Author: Ye Hu

Editor: Zhao Yifan

Before the speech

When training model, we first have to deal with is the load of training data and pretreatment, here has called the process for the input line (input pipelines, or input pipe, [reference: www.tensorflow.org/performance…

  1. Extract: To read data from a storage medium, such as a hard disk, either locally or remotely (such as in a distributed storage system, HDFS)

  2. Transform: Use CPU processor to parse and preprocess extracted data, such as image decompression, data amplification or transformation, and then do random shuffle and form Batch.

  3. Load: Preprocessed data is loaded into an acceleration device (such as a GPUs) to perform training of the model.

The input pipeline is very important to speed up model training.

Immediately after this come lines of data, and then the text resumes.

Lemma open_for_writing_files io truncate path st r st' :
  open_for_writing io truncate path st = (r, st') ->
  match r with
  | Return _ => exists content, files st' !! path = Some (File content)
                                /\ (truncate = true -> content = [])
  | Raise e => is_io_failure e
  end.
Proof.
  unfold open_for_writing, set_files.
  destruct (files st !! path) as [[content |] |] eqn:Hf;
    destruct (open_errno io); intros [= <- <-]; cbn; try exact I.
  - exists (if truncate then [] else content).
    rewrite lookup_insert_eq. split; [reflexivity | now intros ->].
  - exists []. now rewrite lookup_insert_eq.
Qed.

Lemma write_file_files io path data st r st' content :
  files st !! path = Some (File content) ->
  write_file io path data st = (r, st') ->
  match r with
  | Return _ => files st' !! path = Some (File (content ++ data))
  | Raise e => is_io_failure e
  end.
Proof.
  unfold write_file, set_files, raise. intros Hf.
  destruct (write_errno io); intros [= <- <-]; cbn; [exact I |].
  rewrite Hf. now rewrite lookup_insert_eq.
Qed.

Lemma _write_outcome {A} (schema : Schema A) item_key io item args st :
  let data := fst (@serialize A schema item) in
  let path := Storage._path base_path (item_key item :: args) in
  match Storage._write base_path schema item_key io item args st with
  | (Return _, st') => files st' !! path = Some (File data)
  | (Raise e, _) => is_io_failure e
  end.
Proof.
  intros data path. unfold Storage._write.
  destruct (@serialize A schema item) as [d errs] eqn:Hs.
  subst data. cbn [fst]. unfold bindM at 1.
  destruct (Storage._prepare_path base_path io (item_key item) st)
    as [[[] | e] st1] eqn:H1;
    [| exact (_prepare_path_raises _ _ _ _ _ H1)].
  unfold bindM.
  destruct (open_for_writing io true _ st1) as [[[] | e] st2] eqn:H2;
    pose proof (open_for_writing_files _ _ _ _ _ _ H2) as Ho; cbn in Ho;
    [| exact Ho].
  destruct Ho as [content [Hf Hc]]. rewrite (Hc eq_refl) in Hf.
  destruct (write_file io _ d st2) as [[[] | e] st3] eqn:H3;
    exact (write_file_files _ _ _ _ _ _ _ Hf H3).
Qed.

End StorageProperties.

(** ** The directories are made once *)

Section DirectoriesOnce.
Context {items : Items}.
Variable base_path : str.

Lemma creations_app p l1 l2 :
  creations p (l1 ++ l2) = creations p l1 + creations p l2.
Proof. unfold creations. now rewrite List.filter_app, List.length_app. Qed.

Lemma str_eqb_eq a b : str_eqb a b = true <-> a = b.
Proof. unfold str_eqb. apply bool_decide_eq_true. Qed.

(** What [_prepare_path] does to the set and to the calls. *)
Lemma _prepare_path_effect io p st :
  let st' := snd (Storage._prepare_path base_path io p st) in
  (p ∈ known st -> st' = st)
  /\ (p ∉ known st ->
      trace st' = trace st ++ [makedirs_call_for base_path p io]
      /\ known st' = (match makedirs_errno io with
                      | None => known st ∪ {[p]}
                      | Some _ => known st
                      end)).
Proof.
  unfold Storage._prepare_path, makedirs_call_for, makedirs, bindM. split.
  - intros Hin. rewrite bool_decide_eq_false_2; [reflexivity |].
    intros Hn. now apply Hn.
  - intros Hn. rewrite bool_decide_eq_true_2 by exact Hn.
    destruct (makedirs_errno io); cbn; split; reflexivity.
Qed.

Lemma _prepare_path_known_made io p st :
  known_made st ->
  known_made (snd (Storage._prepare_path base_path io p st)).
Proof.
  intros Hinv. destruct (_prepare_path_effect io p st) as [Hin Hout].
  destruct (decide (p ∈ known st)) as [Hp | Hp];
    [now rewrite (Hin Hp) |].
  destruct (Hout Hp) as [Htr Hkn]. intros q.
  rewrite Htr, Hkn, creations_app, (Hinv q). unfold creations, makedirs_call_for.
  cbn [List.filter call_done call_relative].
  destruct (makedirs_errno io) as [errno |]; cbn [andb length].
  - now rewrite Nat.add_0_r.
  - destruct (str_eqb p q) eqn:Hpq; cbn [length].
    + apply str_eqb_eq in Hpq as <-.
      rewrite (bool_decide_eq_false_2 _ Hp).
      rewrite bool_decide_eq_true_2; [reflexivity |].
      apply elem_of_union. right. now apply elem_of_singleton.
    + assert (p <> q) by (intros ->; rewrite (proj2 (str_eqb_eq q q) eq_refl) in Hpq;
                          discriminate).
      rewrite Nat.add_0_r.
      rewrite (bool_decide_ext (q ∈ known st ∪ {[p]}) (q ∈ known st));
        [reflexivity |].
      rewrite elem_of_union, elem_of_singleton. intuition congruence.
Qed.

Lemma open_for_writing_same io truncate path st :
  same_known_trace st (snd (open_for_writing io truncate path st)).
Proof.
  unfold open_for_writing.
  destruct (files st !! path) as [[|]|], (open_errno io); now split.
Qed.

Lemma write_file_same io path data st :
  same_known_trace st (snd (write_file io path data st)).
Proof. unfold write_file. destruct (write_errno io); now split. Qed.

Lemma _read_same {A} (schema : Schema A) args st :
  same_known_trace st (snd (Storage._read base_path schema args st)).
Proof.
  unfold Storage._read, bindM, read_file.
  destruct (files st !! _) as [[text |] |]; try now split.
  destruct (@loads A schema text) as [[data errs] | e].
  - destruct (truthy errs); now split.
  - destruct e; now split.
Qed.

Lemma known_made_same st st' :
  same_known_trace st st' -> known_made st -> known_made st'.
Proof. intros [Hk Ht] H p. now rewrite Hk, Ht. Qed.

Lemma prepare_then_write_trace io p path truncate data st :
  let st1 := snd (Storage._prepare_path base_path io p st) in
  same_known_trace st1 (snd (prepare_then_write base_path io p path truncate data st)).
Proof.
  unfold prepare_then_write, bindM.
  destruct (Storage._prepare_path base_path io p st) as [[[] | e] st1];
    cbn [snd]; [| now split].
  pose proof (open_for_writing_same io truncate path st1) as Ho.
  destruct (open_for_writing io truncate path st1) as [[[] | e] st2];
    cbn [snd] in *; [| exact Ho].
  pose proof (write_file_same io path data st2) as Hw.
  destruct Ho as [Hk Ht], Hw as [Hk' Ht']. split; congruence.
Qed.
Lemma Write_rejects_witness :
  let s := opened Posix "r" (lit "hello") in
  is_open Posix fresh = false
  /\ is_open Posix (snd s) = true /\ __binary (snd s) = false
  /\ writes_type (snd s) (PyStr (lit "x")) = true
  /\ _mode (snd s) = READMODE Posix
  /\ Write Posix (PyStr (lit "x")) (empty_world, fresh)
     = (Raise NotOpen, (empty_world, fresh))
  /\ Write Posix (PyBytes (lit "x")) (fst s, snd s)
     = (Raise TypeMismatchStr, (fst s, snd s))
  /\ Write Posix (PyStr (lit "x")) (fst s, snd s)
     = (Raise ReadOnlyMode, (fst s, snd s)).
Proof.
  cbv zeta.
  assert (is_open Posix (snd (opened Posix "r" (lit "hello"))) = true) as H1
    by (vm_compute; reflexivity).
  assert (__binary (snd (opened Posix "r" (lit "hello"))) = false) as H2
    by (vm_compute; reflexivity).
  assert (writes_type (snd (opened Posix "r" (lit "hello"))) (PyStr (lit "x")) = true)
    as H3 by (vm_compute; reflexivity).
  assert (_mode (snd (opened Posix "r" (lit "hello"))) = READMODE Posix) as H4
    by (vm_compute; reflexivity).
  split; [reflexivity|]. split; [exact H1|]. split; [exact H2|].
  split; [exact H3|]. split; [exact H4|]. split; [|split].
  - exact (proj1 (Write_rejects Posix empty_world fresh (PyStr (lit "x"))) eq_refl).
  - exact (proj1 (proj2 (proj2 (Write_rejects Posix _ _ (PyBytes (lit "x")))))
             H1 H2 eq_refl).
  - exact (proj2 (proj2 (proj2 (Write_rejects Posix _ _ (PyStr (lit "x")))))
             H1 H3 H4).
Defined.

If your CPU’s data processing ability can’t keep up with the GPU’s processing speed, then the CPU’s pre-processing of data will become the bottleneck of training model. In addition, the input pipeline itself has a lot of optimization. For example, in a typical model training process, the GPU is idle when the CPU preprocesses data, and the CPU is idle when the GPU trains the model, as shown below:

The time spent in such a training step is the sum of CPU preprocessing data and GPU training model time. Obviously, there is a waste of resources in this process. An improved method is to cross the two processes of CPU data processing and GPU model training. When GPU is in the first training phase, the CPU is preparing the data required for step N+1, as shown in the figure below:

Obviously, the above design can make full use of CPU and GPU, thus reducing idle resources. In addition, when there are multiple CPU cores, the parallelization technology of CPU (multithreading) is involved to speed up the data preprocessing process, because the preprocessing process of each training sample is often independent of each other. Can refer to optimization of input flow line TensorFlow website of Pipeline Performance Guide (www.tensorflow.org/performance…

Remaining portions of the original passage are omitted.